My son's best friend was a girl. They too grew up together before kindergarten. She spent the night at our house as he did theirs regularly. They continued to spend the night with each other thru their high school years. We never had any reason not to trust them as they grew older. They saw each other more as "brother and sister" instead of the boyfriend/girlfriend thing. We never once had a problem with them and both sets of parents loved the others child. There is nothing wrong with boy/girl sleepovers as long as they are supervised. Even in high school, my son's g/f stayed at our house and he at hers and I am proud to say my son stayed a virgin until he was married. It's all in the upbringing.
Like everyone else, I'm saying that this is not a big deal at all. It's totally fine. Now when they're headed towards the teen years...you might need to stop the sleepovers. And I'm talking...at peak double digits, because I know 10 year olds who talk about "eating her out" and "sucking him up". It's totally corrupted. Kids are growing up way too fast. =[
@IamKelleyK@xanga - I completely agree...it's an issue waiting to happen.
If they want to become sexually active, there's really no way you can prevent that. But they are best friends, so I wouldn't worry.
i think it's fine; and if they do become romantically involved later, i think it'll still be fine, because if they're doing stuff at least it'll be in the house.
@JJPrint3rd@xanga - Wow, that story is beautiful! It gave me goosebumps. I bet they're very happy :)
@birchlover@xanga - Absolutely! If you instill the right morals in your child, they'll turn out fine. If you raise them to think everything is about sex through paranoias and whatnot, they're going to grow up thinking everything is related to sex.
I think this is sooo cute!
My best friend when I was little was a girl, and we had sleepovers all the time. Admittely, we grew apart sometime late grade school, so around puberty.
Concerning those concerned about puberty, I'd say that a guy is more likely to respect a girl post puberty that he has known as a friend for years rather than some girl he just met. Honestly, I'd probably trust it to continue even after he hit puberty. Mind you, I think a parent should be there after that.
all my friends were boys so they'd spend the night and we'd all be piled up together. didn't freak us out
it's good to develop a really good friendship with an opposite sex in childhood.
When I was younger, and now, my parents were absolutely paranoid about male-female interactions. No being alone, at all, ever.
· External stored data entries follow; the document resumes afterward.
(** * go-irc-twitch: the line-to-event decoders, embedded and verified

    The repository holds two generations of the decoder:
    - [src/message.go]: [parseMessage] and the methods of [*message]
      (seven message kinds, tag values kept raw);
    - [src/unnamed/part_000]: [ParseMessage] with the [messageTypeMap]
      dispatch table (thirteen message kinds).
    Each generation is embedded in a module of its own ([MessageGo] and
    [Part000]); the Go standard-library functions both use are modelled in
    [strings], [strconv] and [utf8]. [Part000] holds every function of its
    file, and so does [MessageGo].

    Go values are modelled as follows: a [string] is a sequence of bytes
    (Rocq [string]), an [int] is a [Z] (64-bit, wrap-around written where an
    operation can leave the range), a slice that is only read is the [list]
    of its elements, a slice that is sliced again is a [slice] (its elements
    and what lies behind them up to its capacity), a [map] is a [gmap], and
    a run-time panic is the [Panic] result. What the language leaves to the
    Go distribution is gathered in a [platform], and every decoder is
    verified for all of them. *)

From Stdlib Require Import ZArith Lia Ascii String List Bool.
From stdpp Require Import base option list gmap strings fin_maps.

Local Open Scope Z_scope.

(** ** Results of code that may panic *)

Inductive panic :=
  | IndexOutOfRange   (* s[i] with i outside [0, len(s)) *)
  | SliceOutOfRange   (* s[lo:hi] with bounds out of order or out of range *)
  | BadTypeAssertion. (* x.(T) on a value of another dynamic type *)

Inductive result (A : Type) : Type :=
  | Ok (a : A)
  | Panic (p : panic).
Arguments Ok {A} a.
Arguments Panic {A} p.

Definition bind {A B} (r : result A) (k : A -> result B) : result B :=
  match r with
  | Ok a => k a
  | Panic p => Panic p
  end.

Notation "'let*' x ':=' r 'in' k" := (bind r (fun x => k))
  (at level 10, x name, r at level 100, k at level 200).
Notation "'let*' ' p ':=' r 'in' k" := (bind r (fun p => k))
  (at level 10, p pattern, r at level 100, k at level 200).

Definition is_ok {A} (r : result A) : bool :=
  match r with Ok _ => true | Panic _ => false end.

(** [xs[i]] on a slice. *)
Definition index {A} (xs : list A) (i : nat) : result A :=
  match xs !! i with
  | Some x => Ok x
  | None => Panic IndexOutOfRange
  end.

(** The 64-bit two's-complement [int]. *)
Definition int_min : Z := - 2 ^ 63.
Definition int_max : Z := 2 ^ 63 - 1.
Definition wrap_int (z : Z) : Z := (z + 2 ^ 63) mod 2 ^ 64 - 2 ^ 63.

(** ** Bytes and byte strings *)

Definition byte_of (c : ascii) : Z := Z.of_N (N_of_ascii c).
Definition ascii_of_byte (b : Z) : ascii := ascii_of_N (Z.to_N b).

Definition len (s : string) : nat := String.length s.

(** [s[:n]] and [s[n:]], for [n <= len s]. *)
Fixpoint take_bytes (n : nat) (s : string) : string :=
  match n, s with
  | S n', String c s' => String c (take_bytes n' s')
  | _, _ => EmptyString
  end.

Fixpoint drop_bytes (n : nat) (s : string) : string :=
  match n, s with
  | S n', String _ s' => drop_bytes n' s'
  | _, _ => s
  end.

(** [s[lo:hi]] on a string: panics unless [0 <= lo <= hi <= len(s)]. *)
Definition slice_string (s : string) (lo hi : Z) : result string :=
  if (0 <=? lo) && (lo <=? hi) && (hi <=? Z.of_nat (len s))
  then Ok (take_bytes (Z.to_nat (hi - lo)) (drop_bytes (Z.to_nat lo) s))
  else Panic SliceOutOfRange.

(** A slice that is sliced again: its elements, and the elements of its
    underlying array that lie behind them, up to its capacity. *)
Record slice (A : Type) := {
  slice_elems : list A;   (* s[0], ..., s[len(s)-1] *)
  slice_spare : list A }. (* the array from len(s) up to cap(s) *)
Arguments slice_elems {A} s.
Arguments slice_spare {A} s.

Definition slice_cap {A} (s : slice A) : nat :=
  length (slice_elems s) + length (slice_spare s).

(** The elements of [s[lo:hi]]: the bounds are checked against the capacity,
    [0 <= lo <= hi <= cap(s)], not against the length, so a [hi] beyond
    [len(s)] reads the array behind the slice. *)
Definition slice_list {A} (s : slice A) (lo hi : Z) : result (list A) :=
  if (0 <=? lo) && (lo <=? hi) && (hi <=? Z.of_nat (slice_cap s))
  then Ok (take (Z.to_nat (hi - lo))
             (drop (Z.to_nat lo) (slice_elems s ++ slice_spare s)))
  else Panic SliceOutOfRange.

(** ** Package [unicode/utf8] and the conversions [[]rune(s)], [string(runes)] *)

Module utf8.

Definition RuneError : Z := 65533.

Definition in_range (lo hi : Z) (c : ascii) : bool :=
  (lo <=? byte_of c) && (byte_of c <=? hi).

(** Low six bits of a continuation byte. *)
Definition cont (c : ascii) : Z := byte_of c - 128.

(** Accepted range of the second byte, by first byte (Go's [acceptRanges]). *)
Definition second_lo (b0 : Z) : Z :=
  if b0 =? 224 then 160 else if b0 =? 240 then 144 else 128.
Definition second_hi (b0 : Z) : Z :=
  if b0 =? 237 then 159 else if b0 =? 244 then 143 else 191.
After I turned 16, I was allowed to be in a different room than my parents with a guy, but we had to stay downstairs. We had to stay in the living areas of our house. I don't know that any guy- no friends, no boyfriends, no boy except my brother- has ever seen my bedroom.
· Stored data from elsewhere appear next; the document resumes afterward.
(** [VEGA.__init__]; [early_stop] may be [None]. *)
Definition __init__ (num_generations num_individ : Z)
    (gens : list (Qc * Qc * Qc)) (obj_function : callable)
    (obj_value : option Qc) (input_data : value)
    (penalty : option BasePenalty) (conditions : option (list string))
    (is_gray : bool) (children_percent : Qc) (early_stop : option Z)
    (input_population : option (list (list Qc))) (tournament_size : Z)
    (mutation_lvl : string + Qc) (transfer_parents : string)
    (is_print : bool) : VEGA :=
  mkVEGA num_generations num_individ gens obj_function obj_value
    input_data penalty conditions is_gray children_percent
    (match early_stop with Some e => e | None => num_generations end)
    input_population tournament_size mutation_lvl transfer_parents
    is_print.

(** The driver runs in a state-and-exception monad that also records
    the calls made so far. *)
Definition config : Type := state Hidden * list event.
Definition M (A : Type) : Type := config → result A * config.

Global Instance M_ret : MRet M := λ A a s, (Ok a, s).
Global Instance M_bind : MBind M := λ A B f m s,
  match m s with
  | (Ok a, s') => f a s'
  | (Raise e, s') => (Raise e, s')
  end.

(** Log the call, then make it; a call that raises leaves the state
    it was made in. *)
Definition call {A} (ev : event) (o : op Hidden A) : M A := λ s,
  match o s.1 with
  | Ok (a, st) => (Ok a, (st, s.2 ++ [ev]))
  | Raise e => (Raise e, (s.1, s.2 ++ [ev]))
  end.

Definition lift {A} (r : result A) : M A := λ s, (r, s).

Definition pure_op {A} (r : result A) : op Hidden A := λ st,
  a ← r; Ok (a, st).

(** Line 72-73: the number of objectives. *)
Definition num_objectives_of (self : VEGA) : M Z :=
  match conditions self with
  | None =>
      let zeros := replicate (length (gens self)) 0%Qc in
      r ← call (EObjective zeros) (pure_op (call1 (obj_function self) zeros));
      lift (py_len r)
  | Some c => mret (Z.of_nat (length (filter (.= "optimize") c)))
  end.

(** The operators [optimize] constructs and keeps in local variables. *)
Record operators := mkOperators {
  fitness_func : Fitness;
  selection : Selection;
  cross : Crossover;
  mutation : Mutation;
  new_generation : NewGeneration
}.

(** Lines 72-94: the objects of the run and the first generation. *)
Definition first_generation_of (self : VEGA) : M (operators * GaData) :=
  num_objectives ← num_objectives_of self;
  let ga_data := MultiGaData (num_generations self) (children_percent self)
                             (early_stop self) in
  let cls := if is_gray self then BinaryGrayPopulation else BinaryPopulation in
  population ← call (ENewPopulation (is_gray self)) (new cls);
  population ← call ESetParams
    (set_params cls (num_individ self) (gens self) (input_population self)
                population);
  fitness_func ← call ENewFitness
    (VEGAHyperbolaFitness (obj_function self) (obj_value self)
       (input_data self) (penalty self) (conditions self));
  selection ← call (ENewSelection num_objectives)
    (VEGATournamentSelection num_objectives);
  cross ← call ENewCrossover OnePointCrossover;
  mutation ← call ENewMutation (BinStringMutation (mutation_lvl self));
  new_generation ← call ENewNewGeneration
    (MultiNewGeneration (transfer_parents self));
  population ← call EFill (fill cls population);
  let ga_data := set_population population ga_data in
  ga_data ← call EFitness (fitness_execute fitness_func ga_data);
  ga_data ← call EUpdate (update ga_data);
  mret (mkOperators fitness_func selection cross mutation new_generation,
        ga_data).

(** The body of the main loop up to and including [ga_data.update()]. *)
Definition evolving_step (ops : operators) (ga_data : GaData) : M GaData :=
  ga_data ← call ESelection (selection_execute (selection ops) ga_data);
  ga_data ← call ECrossover (cross_execute (cross ops) ga_data);
  ga_data ← call EMutation (mutation_execute (mutation ops) ga_data);
  ga_data ← call ENewGen
    (new_generation_execute (new_generation ops) ga_data);
  ga_data ← call EFitness (fitness_execute (fitness_func ops) ga_data);
  call EUpdate (update ga_data).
I feel like the fact that they treated opposite-sex interactions as a big-time taboo is part of the reason I was so curious about it. They gave me a reason not to share my feelings and my life from them. They gave me a reason to sneak around. They didn't ever talk to me about sex, or even some of the basics of puberty, or about guys in general. I didn't even have a reason that I wasn't allowed to do things like sleep over, or show my best friend (always a guy) that cool new Harry Potter poster in my room.
I think the fact that you're open to sleepovers, even at such a young and innocent age, is a really great thing. They don't realize the trust you have in them right now, but as they get older, they will see how much you trust them, and how open you are to their friendship, and they will appreciate it.
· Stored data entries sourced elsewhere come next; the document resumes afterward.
(** The constructs that occur in ['^(\d+.){3}\d+$']. *)
Inductive regex :=
| Bol                          (* ^ *)
| Eol                          (* $ *)
| Digit                        (* \d *)
| AnyChar                      (* .  (unescaped) *)
| Seq (a b : regex)            (* ab *)
| Plus (a : regex)             (* a+ *)
| Times (n : nat) (a : regex). (* a{n} *)

(** Backtracking matcher in continuation-passing style.  [bos] tells
    whether the position is the beginning of the string; [k] is what is
    left to match.  [.] does not match a newline; [$] matches at the end
    and before a newline that ends the string.  An iteration of [a+] that
    consumes nothing ends the repetition. *)
Fixpoint accept (r : regex) (bos : bool) (s : str)
         (k : bool -> str -> bool) : bool :=
  match r with
  | Bol => bos && k bos s
  | Eol =>
      match s with
      | [] => k bos s
      | [c] => (c =? newline) && k bos s
      | _ => false
      end
  | Digit =>
      match s with
      | c :: s' => is_digit c && k false s'
      | [] => false
      end
  | AnyChar =>
      match s with
      | c :: s' => negb (c =? newline) && k false s'
      | [] => false
      end
  | Seq a b => accept a bos s (fun bos' s' => accept b bos' s' k)
  | Plus a =>
      (fix loop (fuel : nat) (bos : bool) (s : str) : bool :=
         match fuel with
         | O => false
         | S fuel' =>
             accept a bos s (fun bos' s' =>
               (if (length s' <? length s)%nat
                then loop fuel' bos' s' else false)
               || k bos' s')
         end) (S (length s)) bos s
  | Times n a =>
      (fix rep (n : nat) (bos : bool) (s : str) : bool :=
         match n with
         | O => k bos s
         | S n' => accept a bos s (fun bos' s' => rep n' bos' s')
         end) n bos s
  end.

(** The repetition of [a+], as [accept] runs it. *)
Definition plus_loop (a : regex) (k : bool -> str -> bool)
  : nat -> bool -> str -> bool :=
  fix loop (fuel : nat) (bos : bool) (s : str) : bool :=
    match fuel with
    | O => false
    | S fuel' =>
        accept a bos s (fun bos' s' =>
          (if (length s' <? length s)%nat
           then loop fuel' bos' s' else false)
          || k bos' s')
    end.

(** [re.match(r, s) is not None]: the pattern matches at the start of [s]
    (it need not reach the end unless the pattern says so). *)
Definition re_match (r : regex) (s : str) : bool :=
  accept r true s (fun _ _ => true).

(** ['^(\d+.){3}\d+$'] *)
Definition version_re : regex :=
  Seq Bol (Seq (Times 3 (Seq (Plus Digit) AnyChar)) (Seq (Plus Digit) Eol)).

End Regex.

(** The test of line 140: [re.match('^(\d+.){3}\d+$', version.text) is not None]. *)
Definition is_version_label (v : str) : bool :=
  Regex.re_match Regex.version_re v.

(** The version pattern as the specification words it: four runs of digits
    separated by literal dots. *)
Definition digits (d : str) : Prop :=
  d <> [] /\ Forall (fun c => is_digit c = true) d.

Definition strict_version (v : str) : Prop :=
  exists d1 d2 d3 d4,
    digits d1 /\ digits d2 /\ digits d3 /\ digits d4 /\
    v = d1 ++ dot :: d2 ++ dot :: d3 ++ dot :: d4.

(* ===================================================================== *)
(** * HTML entity decoding *)
(* ===================================================================== *)

Section Entities.

(** [html.entities.name2codepoint] of the Python standard library, as the
    list of its items in the order of the dict.  Its keys are entity names
    made of letters and digits, so each of them stands for itself in the
    pattern built from them. *)
Variable name2codepoint : list (str * N).

(** [name2codepoint[n]] *)
Fixpoint dict_get (d : list (str * N)) (n : str) : option N :=
  match d with
  | [] => None
  | (n', cp) :: d' => if bool_decide (n' = n) then Some cp else dict_get d' n
  end.

(** The group [(n1|n2|...)] followed by [;]: the alternatives are tried in
    order, and one is kept when the [;] follows it.  The result is the
    text of group 1. *)
Fixpoint match_names (d : list (str * N)) (s : str) : option str :=
  match d with
  | [] => None
  | (n, _) :: d' =>
      if starts_with (n ++ [semicolon]) s then Some n else match_names d' s
  end.

(** A match of ['&(%s);' % '|'.join(name2codepoint)] at the head of [s]. *)
Definition entity_at (s : str) : option str :=
  match s with
  | c :: s' => if c =? ampersand then match_names name2codepoint s' else None
  | [] => None
  end.

(** [lambda m: chr(name2codepoint[m.group(1)])].  Group 1 is a key of the
    dict, so the lookup succeeds. *)
Definition entity_char (n : str) : str :=
  match dict_get name2codepoint n with
  | Some cp => [cp]
  | None => []
  end.

(** [re.sub(pattern, repl, s)]: scan from the left; at a match emit the
    replacement and go on after the match ([&], the name and [;]),
    otherwise emit the character. *)
Fixpoint sub_from (skip : nat) (s : str) : str :=
  match s with
  | [] => []
  | c :: s' =>
      match skip with
      | S k => sub_from k s'
      | O =>
          match entity_at s with
          | Some n => entity_char n ++ sub_from (S (length n)) s'
          | None => c :: sub_from 0 s'
          end
      end
  end.

Definition re_sub_entities (s : str) : str := sub_from 0 s.

(** [htmlentitydecode(self, s)] *)
Definition htmlentitydecode (s : option str) : str :=
  match s with
  | None => []
  | Some s =>
      let s := str_replace (replicate 8 space) [] s in
      re_sub_entities s
  end.

(** ** The decoding as the specification words it *)

(** [n] is a recognized entity name with character [cp]. *)
Definition recognized (n : str) (cp : N) : Prop :=
  dict_get name2codepoint n = Some cp.

(** [s] begins with a recognized entity. *)
Definition entity_prefix (s : str) : Prop :=
  exists n cp rest, recognized n cp /\ s = ampersand :: n ++ semicolon :: rest.

(** Every sequence of 8 consecutive spaces is collapsed to nothing. *)
Inductive collapsed : str -> str -> Prop :=
| collapsed_end : collapsed [] []
| collapsed_spaces s out :
    collapsed s out -> collapsed (replicate 8 space ++ s) out
| collapsed_other c s out :
    (forall rest, c :: s <> replicate 8 space ++ rest) ->
    collapsed s out -> collapsed (c :: s) (c :: out).

(** Every recognized entity is replaced by its character, everything else
    is left as it is. *)
Inductive entities_replaced : str -> str -> Prop :=
| replaced_end : entities_replaced [] []
| replaced_entity n cp rest out :
    recognized n cp ->
    entities_replaced rest out ->
    entities_replaced (ampersand :: n ++ semicolon :: rest) (cp :: out)
| replaced_other c s out :
    ~ entity_prefix (c :: s) ->
    entities_replaced s out -> entities_replaced (c :: s) (c :: out).

(** No entity name contains the [;] that ends an entity. *)
Definition names_plain : bool :=
  forallb (fun e : str * N => negb (existsb (N.eqb semicolon) e.1))
          name2codepoint.

(** Specification of the decoding function. *)
Inductive decoded_spec : option str -> str -> Prop :=
| decoded_null : decoded_spec None []
| decoded_text s mid out :
    collapsed s mid -> entities_replaced mid out ->
    decoded_spec (Some s) out.

End Entities.


(* ===================================================================== *)
(** * The project model *)
(* ===================================================================== *)

(** An issue: the dict built by [_add_to_projects].  The keys ['comments'],
    ['milestone_name'] and ['milestone'] come and go, so they are optional
    fields.  The value of ['milestone'] is an [int] or [None]. *)
Record Issue := mkIssue {
  title : str;
  type : str;
  key : str;
  body : str;
  labels : list str;
  comments : option (list str);
  milestone_name : option str;
  milestone : option (option Z)
}.

Definition set_labels (l : list str) (i : Issue) : Issue :=
  mkIssue (title i) (type i) (key i) (body i) l
          (comments i) (milestone_name i) (milestone i).
Definition set_comments (c : option (list str)) (i : Issue) : Issue :=
  mkIssue (title i) (type i) (key i) (body i) (labels i)
          c (milestone_name i) (milestone i).
Definition set_milestone_name (m : option str) (i : Issue) : Issue :=
  mkIssue (title i) (type i) (key i) (body i) (labels i)
          (comments i) m (milestone i).
Definition set_milestone (m : option (option Z)) (i : Issue) : Issue :=
  mkIssue (title i) (type i) (key i) (body i) (labels i)
          (comments i) (milestone_name i) m.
If you keep the lines of communication open, and are open with them about your concerns, and about respect, sex, and trust, I see no reason why you have to make it stop. Like @birchlover@xanga said. If you raise them right, as I feel that you are, there isn't a problem.
i think it's inappropriete to have opposite sex sleepovers between middle school and high school. even though i'm 16 myself and think it's like every girls fantasy to spoon quietly in the moonlight LOL i still don't think i'd let my kids do that. boy OR girl. puberty = D:
I used to have sleepovers with a guy when I was little. They'l be fine.
this is the cutest most innocent story i've ever heard. everyone should learn from their example.
Jeesh, you people commenting make it sound as though everything above age 13 is a sex-crazed lunatic just waiting for an opportunity to fornicate premaritally. I mean GUH, make you're kid read a dang bible once in a while, jeeze louise!
a few years before he hits puberty and it's all good.
think "my girl"
or
"boy meets world"
but if he's about to enter middle school or in the latter years of elementary school...
red flag.
@laurasaidwhat@xanga - You know, I never see why would a guy steal from a female friend.
I think it's fine, you know the people you trust most are people you been with all your life. If they end up being romantically involved in the future, then there is a high chance they will be happily dating. My parents told me "Sometimes the best girl for is the one your closes friends with" this is not the case everytime, just sometimes.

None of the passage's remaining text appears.